§ Assignment
Below are several entries. Transcribe exactly those lines that fall from the one with "intros H. pose" through the one with "- apply laid_out_cons in H as (Hne", end lines included.

------------------------------------------------

(* ===== verification/WholePieces.v ===== *)
(** * The pass over whole pieces

    [tokenizer/whole_piece.rs] binds exactly the pieces whose bytes are one token
    of the vocabulary, and no others. *)

From Stdlib Require Import Strings.Byte.
From stdpp Require Import base tactics numbers list gmap.
From S2P Require Import Prelude Bytes Judgment Tokens TokenNodes TokenReference SpecialTokens Pretokenizer Bpe.
From S2P Require Import BpeData BpeMerge BpePieces EncodeReference EncodeLayout.

Section tokenizer.
Context (d : ByteBpe).
Hypothesis Hd : admitted d.

(** ** Tokens by their bytes *)

Lemma token_of_spells text t : token_of d text = Some t ↔ spells (bb_vocabulary d) t text.
Proof using Hd.
  unfold token_of. rewrite fmap_Some. split.
  - intros ([i entry] & (Hi & -> & _)%list_find_Some & ->). simpl. split; [lia|]. by rewrite Nat2Z.id.
  - intros [Ht Hv]. destruct (list_find_elem_of (λ entry, entry = Content text) (bb_vocabulary d) (Content text)) as [[i e] Hi];
      [by eapply list_elem_of_lookup_2|done|].
    exists (i, e). split; [done|]. apply list_find_Some in Hi as (Hi & -> & _). simpl.
    eapply (ad_distinct _ Hd _ _ text); [done|]. split; [lia|]. by rewrite Nat2Z.id.
Qed.

Lemma indexed_content_spells t text : spells (bb_vocabulary d) t text → indexed_content (bb_vocabulary d) t = text.
Proof using Type. intros Hs. unfold indexed_content. by rewrite (proj2 (content_spells _ _ _ (proj1 Hs)) Hs). Qed.

Lemma find_whole_piece_eq text : bb_merge_policy d = WholePieceFirst → find_whole_piece d text = token_of d text.
Proof using Hd.
  intros Hpol. apply option_eq. intros t. rewrite token_of_spells. unfold find_whole_piece. rewrite fmap_Some. split.
  - intros ([i u] & (Hu & Htext & _)%list_find_Some & ->). simpl.
    apply list_elem_of_lookup_2, (ad_whole _ Hd _ Hpol) in Hu as [value Hu].
    rewrite (indexed_content_spells _ _ Hu) in Htext. by subst.
  - intros Hs. assert (t ∈ bb_whole_piece_tokens d) as Hin by (apply (ad_whole _ Hd _ Hpol); eauto).
    destruct (list_find_elem_of (λ id, indexed_content (bb_vocabulary d) id = text) _ t Hin) as [[i u] Hi];
      [by apply indexed_content_spells|].
    exists (i, u). split; [done|]. apply list_find_Some in Hi as (Hu & Htext & _). simpl.
    apply list_elem_of_lookup_2, (ad_whole _ Hd _ Hpol) in Hu as [value Hu].
    rewrite (indexed_content_spells _ _ Hu) in Htext. subst value. by eapply ad_distinct.
Qed.

(** ** Controls and text *)

Definition control_unit (u : unit_) : Prop :=
  match u.1 with Some id => vocabulary_get (bb_vocabulary d) id = Some Control | None => True end.

(** Two texts in a row are told apart by a boundary only. *)
Fixpoint spaced (us : list unit_) : Prop :=
  match us with
  | u :: ((v :: _) as us) => (u.1 = None → v.1 ≠ None) ∧ spaced us
  | _ => True
  end.

Record laid_out (boundary : bool) (us : list unit_) : Prop := {
  lo_occupied : occupied us;
  lo_controls : Forall control_unit us;
  lo_spaced : boundary = true ∨ spaced us;
}.

Lemma laid_out_cons boundary u us : laid_out boundary (u :: us) → u.2 ≠ [] ∧ control_unit u ∧ laid_out boundary us.
Proof using Type.
  intros [[Hu Hocc]%Forall_cons [Hc Hcs]%Forall_cons Hsp]. split_and!; [done..|]. split; [done..|].
  destruct Hsp as [|Hsp]; [by left|right]. destruct us; [done|]. apply Hsp.
Qed.

Lemma byte_token_control b : is_control d (byte_token d b) = Ok false.
Proof using Hd.
  destruct (byte_token_spells d Hd b) as [_ [_ Hs]]. unfold is_control, vocabulary_get. by rewrite Hs.
Qed.

Lemma control_token id : vocabulary_get (bb_vocabulary d) id = Some Control → is_control d id = Ok true.
Proof using Type. intros H. unfold is_control. by rewrite H. Qed.

(** What may follow a text. *)
Definition closes (post : list Item) : Prop :=
  match post with
  | [] => True
  | it :: _ => it_boundary it = true ∨ vocabulary_get (bb_vocabulary d) (it_token it) = Some Control
  end.

Lemma laid_out_closes boundary text us start :
  laid_out boundary ((None, text) :: us) → closes (concat (place d boundary false start us)).
Proof using Type.
  intros H. pose proof (lo_spaced _ _ H) as Hsp. apply laid_out_cons in H as (_ & _ & H).
  destruct us as [|[[id|] text'] us]; [done|..].
  - apply laid_out_cons in H as (_ & Hc & _). by right.
  - apply laid_out_cons in H as (Hne & _ & _). simpl in Hne. destruct text'; [done|]. simpl.
    destruct Hsp as [->|[Hsp _]]; [by left|]. by destruct (Hsp eq_refl).
Qed.

(** ** The loops *)

Lemma node_at_item nodes pre it post :
  represents nodes (pre ++ it :: post) → nodes !! it_start it = Some (node_of it (last_start None pre) (first_start post None)).
Proof using Type. apply represents_lookup. Qed.

Lemma whole_piece_end_ok fuel nodes pre post start text :
  represents nodes (pre ++ singles d false start text ++ post) → tiled 0 pre start → closes post →
  length text < fuel → whole_piece_end fuel d nodes start = Ok (start + length text).
Proof using Hd.
  revert pre start text. induction fuel as [|fuel IH]; intros pre start text Hrep Hpre Hclose Hfuel; [lia|].
  cbn [whole_piece_end]. pose proof (rep_tiled _ _ Hrep) as (m & Hpre' & Ht)%tiled_app.
  assert (m = start) as -> by (eapply tiled_functional; done).
  destruct text as [|b text]; simpl in Hrep, Ht.
  - rewrite Nat.add_0_r. destruct post as [|it post].
    + simpl in Ht. rewrite lookup_ge_None_2 by lia. done.
    + destruct Ht as (<- & _). rewrite (represents_lookup _ _ _ _ Hrep). cbn [nd_boundary_before nd_token node_of].
      destruct (it_boundary it) eqn:Hb; [done|]. destruct Hclose as [|Hc]; [congruence|]. by rewrite (control_token _ Hc).
  - pose proof (represents_lookup _ _ (mkItem _ _ _ _) _ Hrep) as Hl. cbn [it_start] in Hl. rewrite Hl.
    cbn [nd_boundary_before nd_token nd_end node_of it_boundary it_token it_end]. rewrite byte_token_control.
    cbn [mbind res_bind]. cbn [length] in *. replace (start + S (length text)) with (S start + length text) by lia.
    apply (IH (pre ++ [mkItem (byte_token d b) start (S start) false])); [by rewrite <-app_assoc| |done|lia].
    apply tiled_app. exists start. split; [done|]. simpl. split_and!; [done|lia|done].
Qed.

Lemma source_get_middle xs ys zs : source_get (xs ++ ys ++ zs) (length xs) (length xs + length ys) = Some ys.
Proof using Type.
  unfold source_get. rewrite bool_decide_eq_true_2 by (rewrite !length_app; lia).
  rewrite drop_app_length. replace (length xs + length ys - length xs) with (length ys) by lia. by rewrite take_app_length.
Qed.

Lemma whole_token_none text :
  bb_merge_policy d = WholePieceFirst → text ≠ [] → bb_max_content_bytes d < length text → whole_token d text = None.
Proof using Hd.
  intros Hpol Hne Hlen. unfold whole_token. rewrite Hpol. destruct (token_of d text) as [t|] eqn:Ht; [|done].
  apply token_of_spells, (ad_nonempty _ Hd) in Ht as [_ ?]. lia.
Qed.

Lemma whole_pieces_ok fuel boundary source done_ us nodes :
  bb_merge_policy d = WholePieceFirst → source = (done_ ++ us) ≫= snd → laid_out boundary us → occupied done_ →
  represents nodes (concat (place d boundary true 0 done_) ++ concat (place d boundary false (extent done_) us)) →
  length us < fuel →
  ∃ nodes', whole_pieces fuel d source (extent done_) nodes = Ok nodes' ∧ length nodes' = length nodes ∧
    represents nodes' (concat (place d boundary true 0 (done_ ++ us))).
Proof using Hd.
  intros Hpol. revert done_ us nodes. induction fuel as [|fuel IH]; intros done_ us nodes Hsource Hlaid Hocc Hrep Hfuel; [lia|].
  cbn [whole_pieces]. pose proof (place_tiled d boundary true 0 done_ Hocc) as Hpre. simpl in Hpre.
  destruct us as [|[kind text] us].
  { cbn [place concat] in Hrep. rewrite app_nil_r in Hrep. rewrite app_nil_r. pose proof (rep_tiled _ _ Hrep) as Ht. exists nodes.
    assert (length nodes = extent done_) as Hn by (eapply tiled_functional; done).
    rewrite lookup_ge_None_2 by lia. done. }
  pose proof (laid_out_cons _ _ _ Hlaid) as (Hne & Hc & Hlaid'). simpl in Hne.
  assert (occupied (done_ ++ [(kind, text)])) as Hocc' by (apply Forall_app; split; [done|by constructor]).
  assert (extent (done_ ++ [(kind, text)]) = extent done_ + length text) as Hext.
  { rewrite extent_app, extent_cons. unfold extent at 2. simpl. lia. }
  assert (∀ nodes1, length nodes1 = length nodes →
    represents nodes1 (concat (place d boundary true 0 done_) ++ unit_items d boundary true (extent done_) (kind, text) ++
      concat (place d boundary false (extent done_ + length text) us)) →
    ∃ nodes', whole_pieces fuel d source (extent done_ + length text) nodes1 = Ok nodes' ∧ length nodes' = length nodes ∧
      represents nodes' (concat (place d boundary true 0 (done_ ++ (kind, text) :: us)))) as Hnext.
  { intros nodes1 Hlen1 Hrep1. rewrite <-Hext. rewrite (cons_middle _ done_ us), app_assoc, <-Hlen1. apply IH; [|done|done| |simpl in *; lia].
    - by rewrite <-app_assoc.
    - rewrite place_app, concat_app, Hext. simpl. by rewrite app_nil_r, <-app_assoc. }
  cbn [place concat] in Hrep. destruct kind as [id|].
  - cbn [unit_items app] in Hrep. pose proof (represents_lookup _ _ _ _ Hrep) as Hl. cbn [it_start] in Hl. rewrite Hl.
    cbn [nd_token nd_end node_of it_token it_end]. rewrite (control_token _ Hc). cbn [mbind res_bind]. apply Hnext; done.
  - cbn [unit_items] in Hrep. destruct text as [|b rest]; [done|]. simpl in Hrep.
    pose proof (represents_lookup _ _ (mkItem _ _ _ _) _ Hrep) as Hl. cbn [it_start] in Hl. rewrite Hl.
    cbn [nd_token nd_end node_of it_token it_end]. rewrite byte_token_control. cbn [mbind res_bind].
    pose proof (laid_out_closes _ _ _ (extent done_ + length (b :: rest)) Hlaid) as Hclose.
    assert (length nodes = extent done_ + length (b :: rest) + extent us) as Hlen.
    { pose proof (rep_tiled _ _ Hrep) as (m & Hp & Ht)%tiled_app. eapply tiled_functional; [exact Ht|].
      assert (m = extent done_) as -> by (eapply tiled_functional; done).
      change (mkItem _ _ _ _ :: _) with (singles d boundary (extent done_) (b :: rest) ++
        concat (place d boundary false (extent done_ + S (length rest)) us)).
      apply tiled_app. exists (extent done_ + length (b :: rest)). split; [apply singles_tiled|].
      apply place_tiled, Hlaid'. }
    rewrite (whole_piece_end_ok _ nodes (concat (place d boundary true 0 done_) ++ [mkItem (byte_token d b) (extent done_) (S (extent done_)) boundary])
      (concat (place d boundary false (extent done_ + S (length rest)) us)) (S (extent done_)) rest);
      [|by rewrite <-app_assoc| |done|simpl in Hlen; lia].
    2: { apply tiled_app. exists (extent done_). split; [done|]. simpl. split_and!; [done|lia|done]. }
    cbn [mbind res_bind]. replace (S (extent done_) + length rest) with (extent done_ + length (b :: rest)) by (simpl; lia).
    assert (source_get source (extent done_) (extent done_ + length (b :: rest)) = Some (b :: rest)) as Hslice.
    { rewrite Hsource, bind_app. simpl. apply (source_get_middle (done_ ≫= snd) (b :: rest) (us ≫= snd)). }
    assert (whole_token d (b :: rest) = token_of d (b :: rest)) as Hwhole by (unfold whole_token; by rewrite Hpol).
    assert (represents nodes (concat (place d boundary true 0 done_) ++ singles d boundary (extent done_) (b :: rest) ++
      concat (place d boundary false (extent done_ + length (b :: rest)) us))) as Hrep' by done.
    case_bool_decide as Hmax.
    + rewrite Hslice. cbn [ok_or mbind res_bind mret res_ret]. rewrite find_whole_piece_eq by done.
      destruct (token_of d (b :: rest)) as [t|] eqn:Htok.
      * destruct (bind_span_ok nodes _ (mkItem (byte_token d b) (extent done_) (S (extent done_)) boundary)
          (singles d false (S (extent done_)) rest) _ (extent done_) (extent done_ + length (b :: rest)) t Hrep')
          as (nodes1 & -> & Hlen1 & Hrep1); [apply (singles_tiled d boundary (extent done_) (b :: rest))|].
        cbn [mbind res_bind]. apply Hnext; [done|]. cbn [unit_items]. rewrite Hwhole. done.
      * cbn [mbind res_bind mret res_ret]. apply Hnext; [done|]. cbn [unit_items]. by rewrite Hwhole.
    + cbn [mbind res_bind mret res_ret]. apply Hnext; [done|]. cbn [unit_items].
      rewrite whole_token_none; [done|done|done|]. replace (extent done_ + length (b :: rest) - extent done_) with (length (b :: rest)) in Hmax by lia. lia.
Qed.

(** The pass, under either policy. *)
Lemma bind_whole_pieces_ok boundary source us nodes :
  source = us ≫= snd → laid_out boundary us → represents nodes (concat (place d boundary false 0 us)) →
  ∃ nodes', bind_whole_pieces d source nodes = Ok nodes' ∧ length nodes' = length nodes ∧
    represents nodes' (concat (place d boundary true 0 us)).
Proof using Hd.
  intros Hsource Hlaid Hrep. unfold bind_whole_pieces. case_bool_decide as Hpol.
  - exists nodes. split_and!; [done..|]. enough (place d boundary true 0 us = place d boundary false 0 us) as -> by done.
    generalize 0. clear -Hpol. induction us as [|[[id|] text] us IH]; intros start; [done|..]; simpl; rewrite IH; [done|].
    unfold whole_token. by rewrite Hpol.
  - assert (bb_merge_policy d = WholePieceFirst) as Hpol' by (by destruct (bb_merge_policy d)).
    assert (length us < S (length nodes)) as Hfuel.
    { pose proof (rep_tiled _ _ Hrep) as Ht. pose proof (place_tiled d boundary false 0 us (lo_occupied _ _ Hlaid)) as Ht'.
      rewrite (tiled_functional _ _ _ _ Ht Ht'). apply Nat.lt_succ_r, occupied_extent, Hlaid. }
    apply (whole_pieces_ok (S (length nodes)) boundary source [] us nodes); [done|done|done|by constructor|done|done].
Qed.
End tokenizer.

------------------------------------------------

§ Result for this task
  intros H. pose proof (lo_spaced _ _ H) as Hsp. apply laid_out_cons in H as (_ & _ & H).
  destruct us as [|[[id|] text'] us]; [done|..].
  - apply laid_out_cons in H as (_ & Hc & _). by right.
  - apply laid_out_cons in H as (Hne & _ & _). simpl in Hne. destruct text'; [done|]. simpl.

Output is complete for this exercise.